**Task directions**
From the entries that follow, copy every line with the word "psum".

(Collected data entries)
(* ===== verification/SpecVerify.v ===== *)
(** * Verifying speculative tokens

    The kernel of [op/batch_spec_verify.py]: it walks down the tree of draft
    tokens, accepts a child when the model agrees enough with the draft, and
    otherwise replaces the model's distribution by the normalised excess over
    the draft's before it tries the next sibling.  The blocks of
    the batch run concurrently, an iteration of a block at a time.  The
    arithmetic is a parameter; [Q_probs] is exact rational arithmetic. *)

From Stdlib Require Import QArith.
From stdpp Require Import base list sets.
From S2P Require Import Prelude TirBuffer.
Local Open Scope Z_scope.

Class ProbOps (F : Type) := {
  p_zero : F;
  p_eps : F;                       (* [1e-7] *)
  p_add : F -> F -> F;
  p_sub : F -> F -> F;
  p_mul : F -> F -> F;
  p_div : F -> F -> F;
  p_max : F -> F -> F;
  p_ge : F -> F -> bool;
  p_lt : F -> F -> bool;
  allreduce : list F -> F;         (* [T.tvm_thread_allreduce] with [x + y] *)
}.

Section Kernel.
Context {F : Type} `{ProbOps F}.

Definition TX : nat := 1024.

Variable vocab_size : nat.
Variables (draft_probs : list (list F)) (draft_tokens : list Z).
Variables (token_tree_first_child token_tree_next_sibling : list Z) (uniform_samples : list F).

(** ** The kernel *)

(** [p_child >= uniform_sample * q_child] *)
Definition accept_child (model_probs : list (list F)) (parent_ptr child_ptr : Z) : option bool :=
  child_token ← load1 draft_tokens child_ptr;
  p_child ← load2 model_probs parent_ptr child_token;
  q_child ← load2 draft_probs child_ptr child_token;
  uniform_sample ← load1 uniform_samples child_ptr;
  Some (p_ge p_child (p_mul uniform_sample q_child)).

(** [T.max(model_prob - draft_prob, 0)] *)
Definition excess (model_probs : list (list F)) (parent_ptr child_ptr : Z) (k : nat) : option F :=
  p ← load2 model_probs parent_ptr (Z.of_nat k);
  q ← load2 draft_probs child_ptr (Z.of_nat k);
  Some (p_max (p_sub p q) p_zero).

(** The partial sum of one thread. *)
Definition psum (model_probs : list (list F)) (parent_ptr child_ptr : Z) (tx : nat) : option F :=
  ofold (fun i psum =>
           let k := (i * TX + tx)%nat in
           if Nat.ltb k vocab_size
           then v ← excess model_probs parent_ptr child_ptr k; Some (p_add psum v)
           else Some psum)
    (seq 0 (nat_ceildiv vocab_size TX)) p_zero.

Definition reduced (model_probs : list (list F)) (parent_ptr child_ptr : Z) : option F :=
  sums ← mapM (psum model_probs parent_ptr child_ptr) (seq 0 TX); Some (allreduce sums).

(** The threads write their entries in the order [order]. *)
Definition renormalize (order : list (nat * nat)) (t0 : F) (parent_ptr child_ptr : Z)
    (model_probs : list (list F)) : option (list (list F)) :=
  launch TX vocab_size
    (fun k probs => v ← excess probs parent_ptr child_ptr k;
                    store2 probs parent_ptr (Z.of_nat k) (p_div v t0)) order model_probs.

(** The body of [while T.Not(done[0])] when there is a child: the next parent,
    the next child and the distributions. *)
Definition verify_child (order : list (nat * nat)) (parent_ptr child_ptr : Z) (model_probs : list (list F))
    : option (Z * Z * list (list F)) :=
  pred ← accept_child model_probs parent_ptr child_ptr;
  if (pred : bool) then
    child ← load1 token_tree_first_child child_ptr;
    Some (child_ptr, child, model_probs)
  else
    t0 ← reduced model_probs parent_ptr child_ptr;
    if p_lt t0 p_eps then
      child ← load1 token_tree_first_child child_ptr;
      Some (child_ptr, child, model_probs)
    else
      model_probs ← renormalize order t0 parent_ptr child_ptr model_probs;
      child ← load1 token_tree_next_sibling child_ptr;
      Some (parent_ptr, child, model_probs).

(** A block between two iterations: its [parent_ptr] and [child_ptr], or [None]
    when it has written its result. *)
Abbreviation BlockState := (option (Z * Z)).

(** The state of the grid: the blocks and the buffers that are written. *)
Record GridState : Type := mkGrid {
  gr_blocks : list BlockState; gr_parent_ptr : list Z; gr_probs : list (list F) }.

(** Before the loop of block [b] *)
Definition block_start (token_tree_parent_ptr : list Z) (b : nat) : option BlockState :=
  parent ← load1 token_tree_parent_ptr (Z.of_nat b);
  child ← load1 token_tree_first_child parent;
  Some (Some (parent, child)).

(** The next iteration of block [b]: the last one writes the result. *)
Definition block_step (order : list (nat * nat)) (b : nat) (s : GridState) : option GridState :=
  blk ← gr_blocks s !! b;
  match blk with
  | None => Some s
  | Some (parent_ptr, child_ptr) =>
      if child_ptr =? -1 then
        token_tree_parent_ptr ← store (gr_parent_ptr s) (Z.of_nat b) parent_ptr;
        Some (mkGrid (<[b := None]> (gr_blocks s)) token_tree_parent_ptr (gr_probs s))
      else
        r ← verify_child order parent_ptr child_ptr (gr_probs s);
        Some (mkGrid (<[b := Some r.1]> (gr_blocks s)) (gr_parent_ptr s) r.2)
  end.

(** The kernel: the blocks run concurrently, [schedule] says which block makes
    the next iteration of its loop; [None] when a block has not finished. *)
Definition batch_spec_verify (order : list (nat * nat)) (schedule : list nat) (nbatch : nat)
    (token_tree_parent_ptr : list Z) (model_probs : list (list F)) : option (list Z * list (list F)) :=
  blocks ← mapM (block_start token_tree_parent_ptr) (seq 0 nbatch);
  s ← ofold (block_step order) schedule (mkGrid blocks token_tree_parent_ptr model_probs);
  if forallb is_none (gr_blocks s) then Some (gr_parent_ptr s, gr_probs s) else None.

(** ** Specification: a walk down a tree *)

Inductive tree := Node (id : nat) (children : list tree).
Definition node_id (t : tree) : nat := let (i, _) := t in i.

(** The arrays hold the trees [ts], linked from [ptr]. *)
Inductive linked (n : nat) : Z -> list tree -> Prop :=
| linked_end : linked n (-1) []
| linked_node id c s ts ts' :
    (id < n)%nat ->
    token_tree_first_child !! id = Some c -> linked n c ts ->
    token_tree_next_sibling !! id = Some s -> linked n s ts' ->
    linked n (Z.of_nat id) (Node id ts :: ts').

Fixpoint tree_size (t : tree) : nat :=
  match t with Node _ ts => S (list_sum (map tree_size ts)) end.

Fixpoint nodes (t : tree) : list nat :=
  match t with Node i ts => i :: flat_map nodes ts end.

(** The entry of a matrix. *)
Definition entry (o : list (list F)) (i k : nat) : F := default p_zero (at2 o i k).

Definition accepted (probs : list (list F)) (parent child : nat) : bool :=
  let token := Z.to_nat (default 0 (draft_tokens !! child)) in
  p_ge (entry probs parent token)
    (p_mul (default p_zero (uniform_samples !! child)) (entry draft_probs child token)).

Definition excess_at (p q : nat -> F) (k : nat) : F := p_max (p_sub (p k) (q k)) p_zero.

(** The mass of the excess, in the order of the threads' sums. *)
Definition mass (p q : nat -> F) : F :=
  allreduce (map (fun tx =>
    fold_left (fun acc i => let k := (i * TX + tx)%nat in
                            if Nat.ltb k vocab_size then p_add acc (excess_at p q k) else acc)
      (seq 0 (nat_ceildiv vocab_size TX)) p_zero) (seq 0 TX)).

Definition residual (p q : nat -> F) : nat -> F := fun k => p_div (excess_at p q k) (mass p q).

Definition set_row (probs : list (list F)) (parent : nat) (p : nat -> F) : list (list F) :=
  <[parent := map p (seq 0 vocab_size)]> probs.

(** The last accepted node and the distributions: a child is accepted by its
    test or when the excess is negligible; otherwise the parent's distribution
    becomes the residual and the next child is tried. *)
Fixpoint descend (t : tree) (probs : list (list F)) : nat * list (list F) :=
  match t with
  | Node id ts =>
      (fix try_children ts probs :=
         match ts with
         | [] => (id, probs)
         | t :: ts =>
             let p := entry probs id in
             let q := entry draft_probs (node_id t) in
             if accepted probs id (node_id t) then descend t probs
             else if p_lt (mass p q) p_eps then descend t probs
             else try_children ts (set_row probs id (residual p q))
         end) ts probs
  end.

(** The inner loop of [descend]. *)
Fixpoint try_children (id : nat) (ts : list tree) (probs : list (list F)) : nat * list (list F) :=
  match ts with
  | [] => (id, probs)
  | t :: ts =>
      let p := entry probs id in
      let q := entry draft_probs (node_id t) in
      if accepted probs id (node_id t) then descend t probs
      else if p_lt (mass p q) p_eps then descend t probs
      else try_children id ts (set_row probs id (residual p q))
  end.

Lemma descend_children id ts probs : descend (Node id ts) probs = try_children id ts probs.
Proof. cbn. revert probs. induction ts as [|t ts IH]; intros probs; cbn; [done|]. by rewrite IH. Qed.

**Completed task**
Definition psum (model_probs : list (list F)) (parent_ptr child_ptr : Z) (tx : nat) : option F :=
  ofold (fun i psum =>
           then v ← excess model_probs parent_ptr child_ptr k; Some (p_add psum v)
           else Some psum)
  sums ← mapM (psum model_probs parent_ptr child_ptr) (seq 0 TX); Some (allreduce sums).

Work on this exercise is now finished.